╭──

(** C3 — the rebase strategy and the base-timestamp query answer -1 on an
    unknown track and leave the stream as it was
    ([AdjustTimestampByBase_unknown_track], [GetBaseTimestamp_unknown_track]).
    [AdjustTimestampByDelta] does not: on a new stream whose tracks are 1
    and 2, the call for track 7 returns 0, not -1, and creates the entries
    of track 7 in [_source_timestamp_map] and [_last_timestamp_map]. *)
Theorem AdjustTimestampByDelta_unknown_track :
  let call := AdjustTimestampByDelta 7 1000 Examples.MAX_32BIT Examples.fresh in
  GetTrack Examples.fresh 7 = None
  ∧ (AdjustTimestampByBase 7 1000 1000 Examples.MAX_32BIT Examples.fresh).1
    = mkAdjusted (-1) 1000 1000
  ∧ (GetBaseTimestamp 7 Examples.fresh).1 = -1
  ∧ call.1 = 0
  ∧ _source_timestamp_map Examples.fresh !! 7%N = None
  ∧ _source_timestamp_map call.2 !! 7%N = Some 1000
  ∧ _last_timestamp_map Examples.fresh !! 7%N = None
  ∧ _last_timestamp_map call.2 !! 7%N = Some 0.
Proof. vm_compute. repeat split. Qed.

(** ** Dispatch and the stream *)

(** A dispatch changes nothing in the stream but the instant of the last
    packet. *)
Lemma SendFrame_state now packet s :
  (SendFrame now packet s).1.2 = s
  ∨ (SendFrame now packet s).1.2 = set_last_pkt_received_time now s.
Proof.
  unfold SendFrame. destruct (_application s) as [application|]; [|by left].
  destruct (bool_decide (pkt_packet_type packet = PT_Unknown)); [by left|].
  destruct (_ && _); [by left | by right].
Qed.

Lemma SendDataFrame_state now timestamp format packet_type frame s :
  (SendDataFrame now timestamp format packet_type frame s).1.2 = s
  ∨ (SendDataFrame now timestamp format packet_type frame s).1.2
    = set_last_pkt_received_time now s.
Proof.
  unfold SendDataFrame. destruct frame as [data|]; [|by left].
  destruct (GetFirstTrackByType s MT_Data) as [data_track|]; [|by left].
  apply SendFrame_state.
Qed.

(** ** The absolute rebase strategy *)

(** Unfolds a call on a known track and names the case of the start
    timestamp. *)
Ltac adjust_known Htrack :=
  unfold AdjustTimestampByBase, rebased, start_timestamp_for;
  rewrite Htrack.

Lemma AdjustTimestampByBase_start track_id pts dts max_timestamp s track :
  GetTrack s track_id = Some track ->
  _start_timestamp (AdjustTimestampByBase track_id pts dts max_timestamp s).2
  = start_timestamp_for track dts s.
Proof.
  intros Htrack. adjust_known Htrack.
  repeat (case_bool_decide || case_match); simplify_eq/=; done.
Qed.

(** The first call of an epoch on a known track captures the start
    timestamp: the DTS in microseconds. *)
Lemma AdjustTimestampByBase_captures_start track_id pts dts max_timestamp s track :
  GetTrack s track_id = Some track ->
  _start_timestamp s = -1 ->
  _start_timestamp (AdjustTimestampByBase track_id pts dts max_timestamp s).2
  = scale dts (expr_tb2us track).
Proof.
  intros Htrack Hunset.
  rewrite (AdjustTimestampByBase_start _ _ _ _ _ track Htrack).
  unfold start_timestamp_for. by rewrite bool_decide_eq_true_2.
Qed.

(** A call that finds the start timestamp set keeps it. *)
Lemma AdjustTimestampByBase_keeps_start track_id pts dts max_timestamp s :
  _start_timestamp s ≠ -1 ->
  _start_timestamp (AdjustTimestampByBase track_id pts dts max_timestamp s).2
  = _start_timestamp s.
Proof.
  intros Hset. destruct (GetTrack s track_id) as [track|] eqn:Htrack.
  - rewrite (AdjustTimestampByBase_start _ _ _ _ _ track Htrack).
    unfold start_timestamp_for. by rewrite bool_decide_eq_false_2.
  - by rewrite AdjustTimestampByBase_unknown_track.
Qed.

(** Within an epoch no call changes a start timestamp that is set. *)
Lemma exec_keeps_start c s :
  _start_timestamp s ≠ -1 -> ends_epoch c s = false ->
  _start_timestamp (exec c s) = _start_timestamp s.
Proof.
  intros Hset Hepoch. destruct c; simpl in *.
  - unfold UpdateReconnectTimeToBasetime. by case_bool_decide.
  - apply bool_decide_eq_false, dec_stable in Hepoch.
    unfold Stop. by rewrite bool_decide_eq_true_2.
  - done.
  - unfold SetState. by case_bool_decide.
  - by apply AdjustTimestampByBase_keeps_start.
  - by rewrite GetBaseTimestamp_read_only.
  - by rewrite AdjustTimestampByDelta_unfold.
  - by destruct (SendFrame_state now packet s) as [-> | ->].
  - by destruct (SendDataFrame_state now timestamp format packet_type frame s)
      as [-> | ->].
Qed.

(** X2 — once the start timestamp holds a value other than -1, no sequence
    of calls that stays within the epoch (no [Stop] that resets) changes
    it. *)
Lemma start_timestamp_stable_in_epoch calls s :
  _start_timestamp s ≠ -1 -> within_epoch calls s = true ->
  _start_timestamp (run calls s) = _start_timestamp s.
Proof.
  revert s. induction calls as [|c calls IH]; intros s Hset Hepoch; [done|].
  simpl in Hepoch. apply andb_true_iff in Hepoch as [Hc Hrest].
  apply negb_true_iff in Hc.
  pose proof (exec_keeps_start c s Hset Hc) as Hkeep.
  change (run (c :: calls) s) with (run calls (exec c s)).
  rewrite IH; [done | by rewrite Hkeep | done].
Qed.

(** C7 — a capture whose value is the sentinel does not end the unset
    state.  The track counts microseconds; the first call of the epoch has
    DTS -1, which is -1 µs: [_start_timestamp] is assigned -1.  The second
    call of the same epoch, with DTS 5000, assigns it again, to 5000, and
    returns 0 for the packet 5001 ticks after the first. *)
Theorem StartTimestamp_captured_twice :
  let calls := [CallAdjustTimestampByBase 1 (-1) (-1) Examples.MAX_33BIT;
                CallAdjustTimestampByBase 1 5000 5000 Examples.MAX_33BIT] in
  let first := AdjustTimestampByBase 1 (-1) (-1) Examples.MAX_33BIT Examples.fresh_us in
  let second := AdjustTimestampByBase 1 5000 5000 Examples.MAX_33BIT first.2 in
  within_epoch calls Examples.fresh_us = true
  ∧ _start_timestamp Examples.fresh_us = -1
  ∧ scale (-1) (expr_tb2us Examples.video_us) = -1
  ∧ adj_ret first.1 = 0
  ∧ _start_timestamp first.2 = -1
  ∧ _start_timestamp second.2 = 5000
  ∧ adj_ret second.1 = 0.
Proof. vm_compute. repeat split. Qed.

(** C2 (as the code has it) — on a known track with a last raw PTS, a
    non-negative [max_timestamp] and a raw PTS more than [max_timestamp / 2]
    above the last one, the call keeps the PTS wraparound counters and the
    last raw PTS values as they were, and the offset it adds to the rebased
    PTS is the stored counter less one, times [max_timestamp]; with no stored
    counter it adds nothing. *)
Theorem reverse_wraparound_pts (track_id : N) (pts dts max_timestamp : Z)
    (s : Stream) (track : MediaTrack) (last_origin_pts : Z) :
  GetTrack s track_id = Some track ->
  _last_origin_ts_map0 s !! track_id = Some last_origin_pts ->
  0 <= max_timestamp <= INT64_MAX ->
  sub64 pts last_origin_pts > div64 max_timestamp 2 ->
  let call := AdjustTimestampByBase track_id pts dts max_timestamp s in
  _wraparound_count_map0 call.2 = _wraparound_count_map0 s
  ∧ _last_origin_ts_map0 call.2 = _last_origin_ts_map0 s
  ∧ adj_ret call.1
    = match _wraparound_count_map0 s !! track_id with
      | Some count =>
          add64 (rebased track track_id pts dts s)
                (mul64 (add64 count (-1)) max_timestamp)
      | None => rebased track track_id pts dts s
      end.
Proof.
  intros Htrack Hlast Hmax Hreverse call. subst call.
  pose proof (div64_2_nonneg max_timestamp Hmax) as Hhalf.
  pose proof (sub64_antisym pts last_origin_pts _ Hhalf Hreverse) as Hforward.
  adjust_known Htrack.
  case_bool_decide; simpl; rewrite Hlast;
    rewrite (bool_decide_eq_false_2 _ Hforward);
    rewrite (bool_decide_eq_true_2 _ Hreverse); simpl;
    repeat case_match; simplify_eq/=; done.
Qed.

(** After the forward wraparound of [Examples.wrapped_once] (last raw PTS 3,
    counter 1), the late frame with raw PTS [max - 5] gets the offset
    [(1 - 1) * max]: its adjusted PTS is 6, five ticks before the 14 of the
    frame with raw PTS 3. *)
Lemma reverse_wraparound_pts_witness :
  let call :=
    AdjustTimestampByBase 1 (Examples.MAX_33BIT - 5) 4 Examples.MAX_33BIT
      Examples.wrapped_once in
  _wraparound_count_map0 call.2 !! 1%N = Some 1
  ∧ _last_origin_ts_map0 call.2 !! 1%N = Some 3
  ∧ adj_ret call.1 = 6.
Proof.
  assert (Htrack : GetTrack Examples.wrapped_once 1 = Some Examples.video_90k)
    by reflexivity.
  assert (Hlast : _last_origin_ts_map0 Examples.wrapped_once !! 1%N = Some 3)
    by (vm_compute; reflexivity).
  assert (Hmax : 0 <= Examples.MAX_33BIT <= INT64_MAX)
    by (vm_compute; split; discriminate).
  assert (Hreverse : sub64 (Examples.MAX_33BIT - 5) 3 > div64 Examples.MAX_33BIT 2)
    by (vm_compute; reflexivity).
  pose proof (reverse_wraparound_pts 1 (Examples.MAX_33BIT - 5) 4 Examples.MAX_33BIT
                Examples.wrapped_once Examples.video_90k 3 Htrack Hlast Hmax Hreverse)
    as (Hcount & Horigin & Hret).
  simpl. rewrite Hcount, Horigin, Hret.
  vm_compute. repeat split.
Defined.

(** C2 (as stated) fails: in the same call the stored PTS counter is 1, and
    the adjusted PTS is not the rebased PTS plus [1 * max_timestamp]. *)
Lemma reverse_wraparound_pts_counterexample :
  let s := Examples.wrapped_once in
  let pts := Examples.MAX_33BIT - 5 in
  let call := AdjustTimestampByBase 1 pts 4 Examples.MAX_33BIT s in
  GetTrack s 1 = Some Examples.video_90k
  ∧ _last_origin_ts_map0 s !! 1%N = Some 3
  ∧ sub64 pts 3 > div64 Examples.MAX_33BIT 2
  ∧ _wraparound_count_map0 s !! 1%N = Some 1
  ∧ adj_ret call.1
    ≠ add64 (rebased Examples.video_90k 1 pts 4 s) (mul64 1 Examples.MAX_33BIT).
Proof. vm_compute. repeat split. discriminate. Qed.

(** The conversions of a 90 kHz track on the values of the example: 1000
    ticks are 11111 µs (truncated), and 11111 µs are 999 ticks. *)
Lemma scale_90k_1000_to_us :
  scale 1000 (Double.mul (GetExpr (mkTimebase 1 90000)) (Double.of_int64 1000000))
  = 11111.
Proof. vm_compute. reflexivity. Qed.

Lemma scale_90k_11111_to_tb :
  scale 11111 (Double.div (GetTimescale (mkTimebase 1 90000)) (Double.of_int64 1000000))
  = 999.
Proof. vm_compute. reflexivity. Qed.

Lemma scale_90k_0_to_tb :
  scale 0 (Double.div (GetTimescale (mkTimebase 1 90000)) (Double.of_int64 1000000))
  = 0.
Proof. vm_compute. reflexivity. Qed.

╰──

• **Prompt**
Please return only the lines above, starting at the line that has "s = true ->" and ending at the line that has "pose proof (exec_keeps_start", keeping both and leaving each one unchanged.

• **Output below**
  _start_timestamp s ≠ -1 -> within_epoch calls s = true ->
  _start_timestamp (run calls s) = _start_timestamp s.
Proof.
  revert s. induction calls as [|c calls IH]; intros s Hset Hepoch; [done|].
  simpl in Hepoch. apply andb_true_iff in Hepoch as [Hc Hrest].
  apply negb_true_iff in Hc.
  pose proof (exec_keeps_start c s Hset Hc) as Hkeep.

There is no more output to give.